A indagação é se a indenização refletirá a situação do restaurante que estivesse operando no mundo real, sem o impedimento de acesso, mas com o resto dos efeitos do Covid-19, ou sem o impedimento de acesso e sem os efeitos do Covid-19? A Suprema Corte interpretou as apólices com base na segunda alternativa. Portanto, é uma abordagem sutil de como as partes devem ter pretendido que a causalidade se aplicasse. Suprime-se o contrafactual da causa original (doença) e tudo que dela decorre, não apenas o "risco segurado" em sua acepção estrita.
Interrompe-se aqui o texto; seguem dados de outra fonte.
(* ===== verification/Ualloc.v ===== *)
(** * Ualloc: growing the user part of an address space

    [allocuvm] maps zeroed pages over the whole range, or nothing. *)

From Stdlib Require Import ZArith Lia ZifyBool.
From stdpp Require Import base gmap strings numbers list.
From S2P Require Import Prelude Kalloc Vm Paging Uvm.

Local Open Scope Z_scope.

#[local] Ltac Zify.zify_post_hook ::= Z.to_euclidean_division_equations.

Section ualloc.
Context (kend kdata : Z).
Context (Hkend : KERNLINK <= kend).

Abbreviation vm_ok := (vm_ok kend).
Abbreviation kept := (kept kend).

Definition zero_page (m : gmap Z Z) (p : Z) : Prop := forall a, in_page p a -> ld32 m a = 0.

(** [k] zeroed pages have been added from page number [lo] on, out of the pages
    that were free. *)
Record grown (s0 : vst) (l0 : list Z) (T0 U0 : gmap Z Z) (X : list Z) (pgdir lo k : Z)
    (s : vst) (l : list Z) (T U : gmap Z Z) : Prop := {
  gr_ok : vm_ok s l pgdir T U X;
  gr_tabs : T0 ⊆ T;
  gr_pages : l0 ++ tabs T0 ++ uframes U0 ≡ₚ l ++ tabs T ++ uframes U;
  gr_kept : kept (pgdir :: tabs T0 ++ l0) s0 s;
  gr_old : forall n, ~ lo <= n < lo + k -> U !! n = U0 !! n;
  gr_new : forall n, lo <= n < lo + k ->
    exists f, U !! n = Some (V2P f + 7) /\ page_ok kend f /\ zero_page (mem s) f
}.
#[local] Arguments gr_ok {_ _ _ _ _ _ _ _ _ _ _ _}.
#[local] Arguments gr_pages {_ _ _ _ _ _ _ _ _ _ _ _}.
#[local] Arguments gr_kept {_ _ _ _ _ _ _ _ _ _ _ _}.
#[local] Arguments gr_old {_ _ _ _ _ _ _ _ _ _ _ _}.
#[local] Arguments gr_new {_ _ _ _ _ _ _ _ _ _ _ _}.

Lemma grown_0 s l pgdir T U X lo :
  vm_ok s l pgdir T U X -> grown s l T U X pgdir lo 0 s l T U.
Proof. intros V. split; try done. intros n Hn. lia. Qed.

(** The pages that may be written by one step are among those free or used for
    page tables at the beginning. *)
Lemma grown_subset s0 l0 T0 U0 X pgdir lo k s l T U :
  grown s0 l0 T0 U0 X pgdir lo k s l T U -> NoDup (l0 ++ tabs T0 ++ uframes U0) ->
  (forall n, lo <= n < lo + k -> U0 !! n = None) ->
  pgdir :: tabs T ++ l ⊆ pgdir :: tabs T0 ++ l0.
Proof.
  intros G Hnd Hfree q Hq. apply elem_of_cons in Hq as [->|Hq]; [constructor|]. constructor.
  assert (Hin : q ∈ l0 ++ tabs T0 ++ uframes U0).
  { rewrite (gr_pages G). rewrite !elem_of_app.
    apply elem_of_app in Hq. tauto. }
  rewrite !elem_of_app in Hin. rewrite elem_of_app. destruct Hin as [?|[?|Hu]]; [auto|auto|].
  exfalso. apply elem_of_uframes in Hu as (n & e & He & Hn & ->).
  destruct (decide (lo <= n < lo + k)) as [Hr|Hr]; [by rewrite Hfree in He|].
  rewrite <-(gr_old G n Hr) in He.
  destruct (vo_frame kend _ _ _ _ _ _ n e (gr_ok G) He Hn) as (_ & H1 & H2).
  apply elem_of_app in Hq as [Hq|Hq]; [|done]. apply H2. by constructor.
Qed.
(* ===== verification/Ucopy.v ===== *)
(** * Ucopy: bytes of user memory, [copyuvm] and [copyout]

    A copy of an address space has the contents of the original in pages of its
    own, and [copyout] writes what the program reads at that address. *)

From Stdlib Require Import ZArith Lia ZifyBool.
From stdpp Require Import base gmap strings numbers list.
From S2P Require Import Prelude Kalloc Vm Paging Uvm Ualloc.

Local Open Scope Z_scope.

#[local] Ltac Zify.zify_post_hook ::= Z.to_euclidean_division_equations.

(** ** Bytes *)

Definition window (v : Z) : Prop := KERNBASE <= v < KERNBASE + PHYSTOP.

Lemma mod4_cases v : v mod 4 = 0 \/ v mod 4 = 1 \/ v mod 4 = 2 \/ v mod 4 = 3.
Proof. lia. Qed.

Lemma ld8_range m v : 0 <= ld8 m v < 256.
Proof. unfold ld8. lia. Qed.

Lemma ld8_st8_eq v b m : 0 <= b < 256 -> ld8 (st8 v b m) v = b.
Proof.
  intros Hb. unfold st8, ld8 at 1. rewrite ld32_st32_eq. unfold ld8.
  generalize (ld32 m v). intros x.
  destruct (mod4_cases v) as [->|[->|[->| ->]]]; cbn [Z.pow Z.pow_pos Pos.iter Z.mul Pos.mul]; lia.
Qed.

Lemma ld8_st8_ne v w b m :
  0 <= b < 256 -> window v -> window w -> v <> w -> ld8 (st8 v b m) w = ld8 m w.
Proof.
  intros Hb Hv Hw Hne. destruct (decide (v / 4 = w / 4)) as [E|E].
  - assert (Hx : forall m, ld32 m w = ld32 m v).
    { intros m'. unfold ld32. do 2 f_equal. rewrite !V2P_small by done. unfold KERNBASE in *. lia. }
    unfold st8, ld8 at 1. rewrite (Hx (st32 _ _ _)), ld32_st32_eq. unfold ld8. rewrite (Hx m).
    generalize (ld32 m v). intros x. assert (Hm : v mod 4 <> w mod 4) by lia. clear -Hm Hb.
    destruct (mod4_cases v) as [Ev|[Ev|[Ev|Ev]]]; destruct (mod4_cases w) as [Ew|[Ew|[Ew|Ew]]];
      rewrite Ev, Ew in *; try done; cbn [Z.pow Z.pow_pos Pos.iter Z.mul Pos.mul]; lia.
  - unfold st8, ld8 at 1. rewrite ld32_st32_ne by done. done.
Qed.
(** [wait], called by the process that CPU [c] runs. *)
Lemma wait_inv c x : cp !! c = Some x -> cproc x <> -1 -> fk !! cproc x = None ->
  exists r s', wait (cproc x) s = Ok r s'
    /\ minv s' (<[c := mk_scpu (match r with Some _ => cproc x | None => -1 end) (spos x)]> cp) fk
    /\ state (getp s' (cproc x)) <> RUNNABLE.
Proof.
  intros Hx Hc Hf. destruct (cpu_running c x Hx Hc) as (Hi & Hr & Hk).
  pose proof J as (Ht & Hn & I). unfold wait, getS. unfold mbind at 1, M_bind at 1.
  assert (Hcp : <[c := mk_scpu (cproc x) (spos x)]> cp = cp).
  { apply list_insert_id. rewrite Hx. by destruct x. }
  destruct (zombie_child s (cproc x)) as [j|] eqn:Ez.
  - apply zombie_child_Some in Ez as (Hj & Hp & Hz). eexists _, _. split; [reflexivity|].
    cbn iota. rewrite Hcp. split.
    { eapply minv_setp; [exact J|done|]. by apply pinv_reap. }
    rewrite getp_setp by done. unfold upd. case_decide; [done|congruence].
  - destruct ((length (children s (cproc x)) =? 0)%nat || negb (killed (getp s (cproc x)) =? 0)) eqn:Ek.
    + eexists _, _. split; [reflexivity|]. cbn iota. rewrite Hcp. split; [done|congruence].
    + exists None. rewrite (bind_Ok _ _ _ _ _ (sleep_Ok s _ _ _ Ht Hi)). eexists. split; [reflexivity|].
      split; [|by rewrite getp_setp_eq].
      eapply minv_setp; [exact J|done|]. eapply pinv_leave; try done. right. split_and!; try done.
      { cbn. by rewrite proc_chan_slot. }
      cbn [chan with_context with_state with_chan]. rewrite proc_chan_slot by done. intros p [= <-].
      split; [done|]. split.
      * apply orb_false_elim in Ek as [Ek _]. apply Nat.eqb_neq in Ek.
        destruct (children s (cproc x)) as [|j l] eqn:Ec; [done|]. exists j. apply children_in.
        rewrite Ec. by left.
      * intros j Hj Hp. apply (child_alive (cproc x)); try done. by apply (zombie_child_None (cproc x)).
Qed.

Lemma cpu_same c x : cp !! c = Some x -> <[c := mk_scpu (cproc x) (spos x)]> cp = cp.
Proof. intros Hx. apply list_insert_id. rewrite Hx. by destruct x. Qed.

(** A process that enters a section of its own accord: only init's exit fails. *)
Lemma enter_inv c x o : cp !! c = Some x -> cproc x <> -1 -> not_proc o ->
  fk !! cproc x = None \/ o = PYield ->
  (o = PExit /\ cproc x = initproc s /\ panics (enter (cproc x) o) "init exiting" s) \/
  exists b s', enter (cproc x) o s = Ok b s' /\
    minv s' (<[c := mk_scpu (if b then cproc x else -1) (spos x)]> cp) fk.
Proof.
  intros Hx Hc Ho Hf. destruct (cpu_running c x Hx Hc) as (Hi & Hr & Hk).
  pose proof J as (Ht & Hn & I). destruct o as [|ch| |]; cbn [enter].
  - right. exists false. eexists. rewrite (bind_Ok _ _ _ _ _ (yield_Ok s _ Ht Hi)). split; [reflexivity|].
    eapply minv_setp; [exact J|done|]. eapply pinv_leave; try done. left. auto.
  - right. destruct Hf as [Hf|?]; [|done].
    exists false. eexists. rewrite (bind_Ok _ _ _ _ _ (sleep_Ok s _ _ _ Ht Hi)). split; [reflexivity|].
    eapply minv_setp; [exact J|done|]. eapply pinv_leave; try done. right. split_and!; try done.
    cbn. intros p [= ->]. done.
  - right. destruct Hf as [Hf|?]; [|done]. destruct (wait_inv c x Hx Hc Hf) as (r & s' & E & J' & _).
    rewrite (bind_Ok _ _ _ _ _ E). eexists _, _. split; [reflexivity|]. by destruct r.
  - destruct Hf as [Hf|?]; [|done]. unfold getS. unfold mbind at 1, M_bind at 1, panics.
    unfold mbind at 2, M_bind at 2. destruct (Z.eqb_spec (cproc x) (initproc s)) as [E|E].
    { left. split_and!; try done. eexists. reflexivity. }
    right. destruct (pi_init I) as (Hini & _ & _).
    assert (slot (parent (getp s (cproc x))) /\ parent (getp s (cproc x)) <> cproc x) as [Hp1 Hp2].
    { destruct (pi_parent I _ Hi) as [Hp|(? & _ & ?)]; [|done].
      destruct (pi_orphan I _ Hi Hp) as [?|[?|?]]; congruence. }
    pose proof (exit_section s (cproc x) Ht Hi Hini E Hp1 Hp2) as W.
    destruct (wp_run _ _ _ W) as ([] & s' & Ex & Ht' & Hn' & Hi' & X).
    rewrite (bind_Ok _ _ _ _ _ Ex). exists false, s'. split; [reflexivity|].
    split_and!; [done|lia|]. rewrite Hn', Hi'. by eapply pinv_exit.
Qed.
Quanto ao conceito de causa, a Suprema Corte considerou que o risco segurado (por exemplo, um caso COVID dentro do raio geográfico relevante) foi uma causa da ação governamental. Ou seja, reconheceu-se que o conceito de ser 'uma causa' no direito privado é mais amplo do que ser um fator necessário (como no “but for test”), independentemente do contexto. Um fator é a causa de uma lesão se, sem ele a lesão não existiria ou uma contribuição real para um elemento dos requisitos positivos para a ocorrência da lesão não existiria.
A SCUK considerou que o risco segurado era uma causa de ação governamental e que não era intenção das partes que o vínculo de causa próxima entre esta causa e a ação governamental também fosse necessária. As partes devem ter contemplado doenças fora da área relevante; e isso indicou que o teste de causa próxima que as partes pretendiam exigir foi satisfeito pela ligação entre as ocorrências locais e a reação nacional, mesmo que o "but for test" não fosse satisfeito porque parece contrário à intenção negocial da cláusula, tratar de casos não segurados de doença notificável que ocorra fora do âmbito territorial da cobertura, privando o segurado de uma indenização por interrupção também causada por casos de doença que a apólice pretende cobrir.
Vê-se que tanto sob o viés teórico como o prático o nexo causal é um tema espinhoso em qualquer quadrante.